Task directions: Provide the count of lines below that include the word "Application", without any accompanying remarks.

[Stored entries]

(* ===== verification/Prelude.v ===== *)
(** * Zumo-Delivery firmware: verification library

    The firmware of a small delivery robot (an ATmega32U4 with two tracks, a gripper,
    an infrared sensor and a USB serial link), modelled in Rocq from its C
    sources.  This comment says what is modelled and where, what the theorems
    show, which bounds are chosen, and what is left out.

    ** The program and how its parts interact

    [main] (Application/Main.c) calls [InitializeSystem] and then runs seventeen
    blocks in order, forever: the serial upkeep, the command interpreter, and one block
    per message flag (restart, battery, reports, timed duty cycle, distance
    and velocity control, stop, infrared report, obstacle avoidance).  The host's
    commands arrive byte by byte through USB; the interpreter acts on a complete
    message at once or sets a flag with a period, and the flag's block acts
    when the period has passed.  Interrupts run in between: the millisecond timer,
    the two wheel encoders, and the two of the USB library.

    ** Files, sources, state and operations

    - Prelude: wrap-around integers ([u8], [s16], ...), the state and option monad
      [M] with its rules ([wp_bind], [wp_gets], ...), little-endian bytes, [lastn].
    - Float32: the C types float and double, both binary32, over the executable
      IEEE specification of the Standard Library; FloatSymmetry: negation, absolute
      values and the sign symmetry of products and quotients.
    - Avr: the registers as one enumerated type and a register file [regs]; a
      write truncates to the register's width.
    - RingBuffer (Driver/Ring_Buffer.c): [Ring], generic in element and size, with
      the class of bounded queues its clients rely on; state: slots, two indices.
    - Filter, Controller (Driver/Filter.c, Controller.c): the digital filter over four
      rings, and the controllers' targets.
    - Timing, Encoder, LedServo, MotorPWM, Proximity, Battery (Driver/Timing.c,
      Encoder.c, LED_switch.c with ServoPWM.c, MotorPWM.c, Proximity.c,
      Battery_Monitor.c): each driver's static variables as a record and its
      functions on that record and the registers.  Encoder carries the physical
      contract of the wheels, Battery the converter, Proximity the port samples.
    - UsbEndpoint, EndpointWords (lufa/.../AVR8/Endpoint_AVR8.h and .c): the endpoint
      hardware [usb_hw] and the library's functions on it.
    - Descriptors (Driver/USB_Config/Descriptors.c): the descriptors with their
      packed bytes, and a host that parses them.
    - ConfigDescriptors (lufa/.../Core/ConfigDescriptors.c): the searches through a
      configuration descriptor.
    - UsbStream (lufa/.../EndpointStream_AVR8.c and its templates): the functions
      that wait for the host, over a schedule of the host's moves.
    - SerialIO (Driver/SerialIO.c): the two rings, the message format and the
      handlers of the library's events; UsbDevice (lufa/.../DeviceStandardReq.c,
      USBTask.c, USBController_AVR8.c, USBInterrupt_AVR8.c): the standard requests,
      the start of the controller and the two interrupt handlers; SerialLink: the two
      functions of SerialIO.c that call the library, the link as two byte streams,
      and enumeration.
    - Firmware (Application/application_defines.h): the whole state [fw] and the
      drivers' functions as calls on it (module [Call]), with a rule for each.
    - MessageHandling, MessageSpec, Protocol, Drive
      (Application/MEGN540_MessageHandeling.c): every case of the switch, what each does,
      and the protocol's and the drive commands' properties.
    - ObstacleAvoidance (Application/Obstacle_Avoidance.c): the task, and its abstract
      decision machine [Decision].
    - MainLoop, MainSpec (Application/Main.c): the blocks, and the invariant [sys_ok]
      every block keeps.
    - System: the running machine [step] (blocks and environment interleaved);
      Blocks: properties of single blocks; Passes and Dialogue: the machine
      together with a host; DriveMachine: the machine as its wheels see it, an
      abstract machine of twelve motions ([move], [possible]) over outputs, goals and
      controls ([drive_of]).
    - CommandStream: a reader of the host's packets ([understand]: messages, and
      bytes that start none and take the rest of their packet along), the
      machine as that reader with part of the packets still to come ([outlook]), and the
      histories of machine, host and environment ([history]); HostOrders: what the
      inputs of a history make of the driving machine.

    A C function is a Rocq function with the same name; a loop is a recursion on
    its bound, on fuel, or on the schedule; a [switch] is a chain of tests with a
    definition per case; [None] is behaviour the C standard gives no meaning (a
    signed overflow, a float out of the range of the integer it is converted to,
    a read outside an array) or a loop that does not end.

    ** What the theorems show

    - The machine (System): from power-on, under any interleaving of blocks, interrupts, wheels,
      bus and host, at most one motor control is active, the obstacle avoidance keeps
      its course, the motor timer's values stay within its period, and the rings hold at
      most 63 bytes; and the next block is always defined and ends.
    - End to end (Dialogue): a host's questions, each sent as one packet, are
      answered by the whole loop with exactly the frames of a table, in order, also
      from power-on through plugging in and enumeration; and any complete command
      reaches the interpreter whole.
    - Commands (CommandStream, HostOrders): for packets of any bytes but a '~' command,
      split as the host likes, the interpreter sees exactly the inputs the reader finds, in
      order, each once; every packet gets through in as many passes as it has bytes;
      the input ring never holds more than 13 bytes; and the host can tell from its
      packets alone whether the robot stands still.
    - Driving (DriveMachine): a block of the machine makes a motion exactly when it has an
      order or its flag fires, and then the right one; without an accepted order, and with
      a weak battery, the motors stay off from power-on; a stop holds until the next
      order; a new distance is measured from the old baseline, which is a flaw of the
      program.
    - Motion (Drive, Blocks, ObstacleAvoidance, MotorPWM): the stop command stops whatever
      the robot did; the drive commands set the targets of a table by absolute
      values, which differs from the comments for spins and for right turns of 'v', and
      leave one control active; a weak battery refuses them; the controls drive toward
      their targets and stop there; the obstacle avoidance refines its decision
      machine and drives straight again once the way is free.
    - Protocol (Protocol, MessageSpec, SerialIO): complete messages are taken whole and
      answered by at most one well-formed frame, incomplete ones wait, unknown bytes
      empty the input; frames round-trip; flags fire when their period has passed, also
      across the wrap-around of the clock.
    - The link (SerialLink): nothing is lost or reordered in either direction under any interleaving,
      and both directions make progress.
    - The USB device (UsbDevice, UsbStream, Descriptors): every request is answered or
      refused, most leave the data path alone, descriptors are served whole, an
      enumeration sets the link up, bus events change the state as they should; a
      control transfer sends a prefix of its data whatever happens, its code says why
      it ended, and it sends all of it when the host goes along.
    - Data structures and numbers (RingBuffer, Filter, Battery, Encoder, Timing,
      ConfigDescriptors, EndpointWords): rings refine queues; the filter computes its difference
      equation; the counts follow the wheels; elapsed time and its wrap-around; the
      searches are searches in a list.

    ** Bounds, fuel and schedules

    - Waiting for the converter gets its latency as fuel, which is enough for every
      latency ([battery_sample]); [DelayMicroseconds] has fuel for its 16-bit count.
    - Endpoint sizes are at most 512, so seven turns find the size mask.  The searches of
      ConfigDescriptors need as much fuel as there are sub-descriptors; with a
      sub-descriptor of size zero no fuel is enough, which is a theorem.
    - A function that waits for the host takes one move of its schedule per turn; it has no
      result when the schedule ends first.  The safety theorems hold for every
      schedule; the liveness theorems name a schedule (a host that collects and
      acknowledges) and show that the function ends with it.
    - [dialogue] waits, per question, at least one pass for each byte of question
      and answer; that is enough because one byte moves each way per pass.  It runs
      between two ticks of the clock: a robot on which a flag falls due in between
      is covered by the invariants but not by the table.
    - Durations and elapsed times compare exactly up to 2^24 ms and as rounded floats up
      to 2^32 ms, the bounds [flag_fires] states.

    ** The environment

    The hardware's side is data or steps of the environment: the converter's latencies and
    results, the port samples of an infrared read, the pins and counters that
    change between blocks, the flags the bus raises, the host's packets, and the
    chip's signature row.  What is asked of it is stated: converter results of ten
    bits ([env_ok]), two compare registers at their reset value ([fresh_regs]).
    In a [history] the environment does between two blocks what it likes but changing the
    data path of the link: no reset, no other address or configuration, no halted
    data endpoint ([same_path]); and the packets must not make '~' a command, which
    keeps its place in the input for ever ([no_restart]).
    Where a block's conversions must be in range, [control_defined],
    [message_defined] and [pwm_args_ok] say so.

    ** Not modelled

    - The two compile-time switches of Main.c are off as in the source; their
      branches are modelled, but nothing is proved about the closed loop.
    - An interrupt that falls inside a block acts as if it came between two blocks;
      inside the library's waits it is a move of the schedule ([BusState] stands for a bus
      interrupt nested there).  The encoder counts are read with interrupts off, which
      Encoder shows; the clock is not, and Timing shows what a tick inside its read
      does ([GetTime_torn]) while the machine of System reads it whole.  The global
      interrupt flag is not part of the USB state.
    - The watchdog and clock writes of [USB_SetupHardware], the data toggles, CRC errors
      and timing of the bus; isochronous endpoints and double banks, which the
      firmware does not configure.
    - The size limit of an endpoint's bank, which the program does not reach, and
      the chip's check of an endpoint's memory (CFGOK stands for the ALLOC bit written).
    - The encoder counts wrap after 2^31 counts, where C leaves the overflow undefined; a
      NaN has one payload, so frames with a NaN result are exact but for its bits.
    - The printf debug functions of Ring_Buffer.c and Filter.c, which change no state.
    - Everything of the LUFA distribution the firmware does not link: host mode and the
      pipes, the class drivers, the ports to other controllers (XMEGA, AVR32), the demos,
      projects and bootloaders.  The host programs under User are in Python. *)
From Stdlib Require Export ZArith Lia Ascii String.
From stdpp Require Export base tactics option numbers sets list.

Exercise answer: 5